Two procedures have been investigated for the quantification of the different forms of mercury in food. A two-stage procedure has been developed to determine firstly total inorganic and organometallic species, and then the full separation of all organomercury species. The procedure involves solubilisation of the samples using alkaline extractions or enzymolysis, followed by the extraction of organic mercury in an organic solvent, preferably a mixture of dichloromethane and hexane (3:2). For the total organic mercury determination, the organic extract is analysed for "total" mercury after nitric acid/peroxide digestion, evaporation of the solvent and detection by cold vapour-atomic fluorescence spectrometry.
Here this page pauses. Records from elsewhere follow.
(** * Palm-oil grading app: the inference worker channel, tensor conversion,
      batch inference and grading history, embedded from the TypeScript sources.

    Source files covered:
    - [lib/tflite/wasmClient.ts]   : [TFLiteClient], [imageDataToTensor]
    - [workers/tflite-worker.ts]   : the worker's message handler
    - [lib/tflite/loadModel.ts]    : [loadModel] (module-level model cache)
    - [lib/tflite/runInference.ts] : [runInference], [runBatchInference] (TF.js pipeline)
    - [lib/tflite/index.ts]        : [runInference], [runBatchInference] (backend API)
    - [lib/storage.ts]             : grading history in localStorage

    Promises are modelled by an explicit store of promise cells; closures that
    capture [resolve]/[reject] are modelled by the identifier of the cell they
    settle.  Console output, posted messages and terminated workers are kept as
    explicit effect logs in the state. *)

From Stdlib Require Import ZArith QArith List String Lia Sorted.
From Stdlib Require Import Floats.PrimFloat.
From stdpp Require Import gmap strings list pretty.

Open Scope string_scope.
Open Scope list_scope.

(* ================================================================== *)
(** * JavaScript promises *)
(* ================================================================== *)

Module Promise.

(** A JS [number]; the code only moves these values around, compares them
    and picks a largest one. *)
Abbreviation number := PrimFloat.float.

(** How a synchronous piece of code (or an awaited [async] call) completes:
    it returns a value or throws an [Error] with a message. *)
Inductive Completion (A : Type) :=
| Returns (a : A)
| Throws (message : string).
Arguments Returns {A} a.
Arguments Throws {A} message.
Full organomercury speciation requires a clean-up step before analysis of the final extract in dichloromethane by gas chromatography coupled to a pyrolyser and an atomic fluorescence detector (GC-pyro-AFS). A detection limit of 6 ng l-1, and reproducibility of 2% was achieved for the CV-AFS method; GC-pyro-AFS yielded 200 ng l-1 and 5% for detection limit and coefficient of variation, respectively. Both procedures were validated with the use of various certified reference materials over a wide range of mercury concentrations, and by spiking experiments. The validated methods were tested successfully on a wide range of commercially available food samples.